• Available data
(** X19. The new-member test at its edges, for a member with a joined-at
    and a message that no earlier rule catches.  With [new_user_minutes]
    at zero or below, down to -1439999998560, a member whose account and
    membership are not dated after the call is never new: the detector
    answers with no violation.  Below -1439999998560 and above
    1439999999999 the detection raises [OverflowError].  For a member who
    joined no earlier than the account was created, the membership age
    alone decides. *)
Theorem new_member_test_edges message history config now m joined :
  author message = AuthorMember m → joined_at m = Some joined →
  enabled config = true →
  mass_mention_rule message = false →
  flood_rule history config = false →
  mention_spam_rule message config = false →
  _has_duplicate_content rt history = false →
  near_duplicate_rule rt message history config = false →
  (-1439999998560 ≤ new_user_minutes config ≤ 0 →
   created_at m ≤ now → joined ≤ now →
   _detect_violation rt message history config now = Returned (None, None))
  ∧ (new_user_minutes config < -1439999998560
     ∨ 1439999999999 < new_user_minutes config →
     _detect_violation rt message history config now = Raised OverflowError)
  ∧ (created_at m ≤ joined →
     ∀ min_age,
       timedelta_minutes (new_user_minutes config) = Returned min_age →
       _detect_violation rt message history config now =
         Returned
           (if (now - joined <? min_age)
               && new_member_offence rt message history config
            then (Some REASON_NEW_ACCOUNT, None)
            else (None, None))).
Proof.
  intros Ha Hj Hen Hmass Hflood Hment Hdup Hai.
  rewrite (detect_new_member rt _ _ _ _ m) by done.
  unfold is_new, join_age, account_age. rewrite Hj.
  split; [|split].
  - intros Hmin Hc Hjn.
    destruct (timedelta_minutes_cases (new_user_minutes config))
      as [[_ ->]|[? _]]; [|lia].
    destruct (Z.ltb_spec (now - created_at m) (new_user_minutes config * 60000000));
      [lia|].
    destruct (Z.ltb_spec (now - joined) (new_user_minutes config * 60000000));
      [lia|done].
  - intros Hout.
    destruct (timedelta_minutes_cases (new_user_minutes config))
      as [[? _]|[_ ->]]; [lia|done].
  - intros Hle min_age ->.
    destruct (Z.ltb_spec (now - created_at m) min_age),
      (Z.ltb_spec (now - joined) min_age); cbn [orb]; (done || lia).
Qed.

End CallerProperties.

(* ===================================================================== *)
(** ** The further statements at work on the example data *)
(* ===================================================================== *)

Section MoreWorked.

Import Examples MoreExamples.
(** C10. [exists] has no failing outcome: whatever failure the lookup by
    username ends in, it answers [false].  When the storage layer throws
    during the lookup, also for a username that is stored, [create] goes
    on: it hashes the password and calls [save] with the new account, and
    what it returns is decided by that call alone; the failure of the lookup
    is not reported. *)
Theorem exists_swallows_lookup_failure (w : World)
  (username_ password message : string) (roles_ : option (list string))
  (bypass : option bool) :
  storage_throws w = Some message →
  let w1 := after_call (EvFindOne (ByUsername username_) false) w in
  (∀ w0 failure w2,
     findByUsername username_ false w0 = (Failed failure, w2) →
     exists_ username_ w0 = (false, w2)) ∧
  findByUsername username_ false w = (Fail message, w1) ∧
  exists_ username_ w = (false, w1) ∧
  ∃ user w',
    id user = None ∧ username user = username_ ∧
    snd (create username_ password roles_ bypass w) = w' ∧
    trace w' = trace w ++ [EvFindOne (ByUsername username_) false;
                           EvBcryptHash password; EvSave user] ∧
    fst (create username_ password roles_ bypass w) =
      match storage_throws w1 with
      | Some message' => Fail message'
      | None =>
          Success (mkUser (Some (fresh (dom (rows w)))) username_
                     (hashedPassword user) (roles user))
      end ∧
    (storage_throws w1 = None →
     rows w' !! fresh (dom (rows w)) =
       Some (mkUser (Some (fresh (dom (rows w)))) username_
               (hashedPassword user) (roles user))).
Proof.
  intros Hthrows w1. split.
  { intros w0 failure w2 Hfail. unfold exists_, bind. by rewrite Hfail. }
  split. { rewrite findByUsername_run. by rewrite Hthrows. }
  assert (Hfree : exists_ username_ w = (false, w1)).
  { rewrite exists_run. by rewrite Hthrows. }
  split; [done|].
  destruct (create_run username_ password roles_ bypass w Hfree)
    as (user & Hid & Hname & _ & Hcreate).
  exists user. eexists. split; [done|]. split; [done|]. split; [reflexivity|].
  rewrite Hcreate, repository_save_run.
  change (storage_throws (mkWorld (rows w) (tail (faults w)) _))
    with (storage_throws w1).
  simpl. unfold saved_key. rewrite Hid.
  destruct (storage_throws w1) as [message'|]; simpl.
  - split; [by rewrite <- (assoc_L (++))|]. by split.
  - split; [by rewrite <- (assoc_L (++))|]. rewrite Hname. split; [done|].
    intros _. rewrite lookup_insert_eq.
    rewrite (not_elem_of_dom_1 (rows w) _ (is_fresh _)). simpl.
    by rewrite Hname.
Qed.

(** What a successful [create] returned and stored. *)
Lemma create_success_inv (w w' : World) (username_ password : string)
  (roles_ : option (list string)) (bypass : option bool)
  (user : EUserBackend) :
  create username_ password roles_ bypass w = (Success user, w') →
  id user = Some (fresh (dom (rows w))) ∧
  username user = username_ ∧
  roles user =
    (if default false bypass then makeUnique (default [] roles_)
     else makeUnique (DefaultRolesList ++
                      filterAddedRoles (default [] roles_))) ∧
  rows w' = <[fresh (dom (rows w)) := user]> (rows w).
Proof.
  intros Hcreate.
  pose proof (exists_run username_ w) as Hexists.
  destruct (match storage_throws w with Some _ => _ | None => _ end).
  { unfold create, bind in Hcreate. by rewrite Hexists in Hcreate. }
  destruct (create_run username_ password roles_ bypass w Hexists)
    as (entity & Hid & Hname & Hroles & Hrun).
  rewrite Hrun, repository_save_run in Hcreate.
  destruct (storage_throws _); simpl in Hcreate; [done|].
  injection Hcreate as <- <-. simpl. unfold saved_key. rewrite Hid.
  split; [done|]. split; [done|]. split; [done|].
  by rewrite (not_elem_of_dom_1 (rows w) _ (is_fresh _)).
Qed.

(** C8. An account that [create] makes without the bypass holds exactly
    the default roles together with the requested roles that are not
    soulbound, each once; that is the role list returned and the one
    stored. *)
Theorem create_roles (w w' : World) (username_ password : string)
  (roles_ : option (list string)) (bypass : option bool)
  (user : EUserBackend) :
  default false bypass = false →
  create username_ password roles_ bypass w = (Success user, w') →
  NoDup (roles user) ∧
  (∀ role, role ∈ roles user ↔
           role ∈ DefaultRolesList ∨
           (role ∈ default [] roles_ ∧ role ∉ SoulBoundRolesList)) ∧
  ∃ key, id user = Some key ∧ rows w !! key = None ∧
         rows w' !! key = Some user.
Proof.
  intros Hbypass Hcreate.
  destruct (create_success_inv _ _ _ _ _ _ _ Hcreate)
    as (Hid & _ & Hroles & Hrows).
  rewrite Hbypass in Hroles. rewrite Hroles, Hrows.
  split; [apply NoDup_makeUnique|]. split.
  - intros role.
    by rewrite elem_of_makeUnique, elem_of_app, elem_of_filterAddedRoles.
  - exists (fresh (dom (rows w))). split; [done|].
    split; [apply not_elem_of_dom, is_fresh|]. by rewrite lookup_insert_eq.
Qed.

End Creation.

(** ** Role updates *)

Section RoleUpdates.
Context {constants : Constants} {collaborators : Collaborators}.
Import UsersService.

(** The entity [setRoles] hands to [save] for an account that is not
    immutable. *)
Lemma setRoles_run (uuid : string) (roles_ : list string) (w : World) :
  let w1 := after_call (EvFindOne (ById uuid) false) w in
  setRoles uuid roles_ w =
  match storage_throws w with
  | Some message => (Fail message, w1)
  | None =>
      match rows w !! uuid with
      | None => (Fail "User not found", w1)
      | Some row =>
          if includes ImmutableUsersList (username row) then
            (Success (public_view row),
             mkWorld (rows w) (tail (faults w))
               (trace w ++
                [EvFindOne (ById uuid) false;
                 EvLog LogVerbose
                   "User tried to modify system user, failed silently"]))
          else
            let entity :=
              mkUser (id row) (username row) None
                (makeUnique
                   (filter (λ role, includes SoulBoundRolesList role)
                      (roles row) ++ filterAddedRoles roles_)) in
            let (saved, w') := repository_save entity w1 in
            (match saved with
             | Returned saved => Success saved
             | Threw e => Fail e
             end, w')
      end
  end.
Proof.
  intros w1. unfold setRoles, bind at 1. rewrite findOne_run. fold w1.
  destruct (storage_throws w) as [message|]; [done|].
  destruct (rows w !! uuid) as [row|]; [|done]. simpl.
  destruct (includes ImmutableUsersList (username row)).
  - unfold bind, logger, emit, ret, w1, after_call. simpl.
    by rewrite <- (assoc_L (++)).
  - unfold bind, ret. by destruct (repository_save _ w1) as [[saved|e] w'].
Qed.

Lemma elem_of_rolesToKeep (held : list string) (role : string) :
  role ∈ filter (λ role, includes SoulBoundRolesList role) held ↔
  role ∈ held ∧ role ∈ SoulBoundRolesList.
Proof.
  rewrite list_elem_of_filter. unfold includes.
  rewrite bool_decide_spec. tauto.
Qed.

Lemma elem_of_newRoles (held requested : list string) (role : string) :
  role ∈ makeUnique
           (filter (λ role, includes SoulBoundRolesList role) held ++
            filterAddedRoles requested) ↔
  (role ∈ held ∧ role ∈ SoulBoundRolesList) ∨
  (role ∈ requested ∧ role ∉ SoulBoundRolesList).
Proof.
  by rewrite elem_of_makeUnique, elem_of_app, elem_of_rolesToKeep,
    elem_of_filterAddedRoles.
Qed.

• Exercise
In the entries above, one line contains "destruct (create_run username_ password roles_ bypass w Hexists)" and another contains "split; [done|]. split; [done|]. split; [done|].". Reproduce exactly those two lines and the lines between them, nothing else.

• Answer to the problem
  destruct (create_run username_ password roles_ bypass w Hexists)
    as (entity & Hid & Hname & Hroles & Hrun).
  rewrite Hrun, repository_save_run in Hcreate.
  destruct (storage_throws _); simpl in Hcreate; [done|].
  injection Hcreate as <- <-. simpl. unfold saved_key. rewrite Hid.
  split; [done|]. split; [done|]. split; [done|].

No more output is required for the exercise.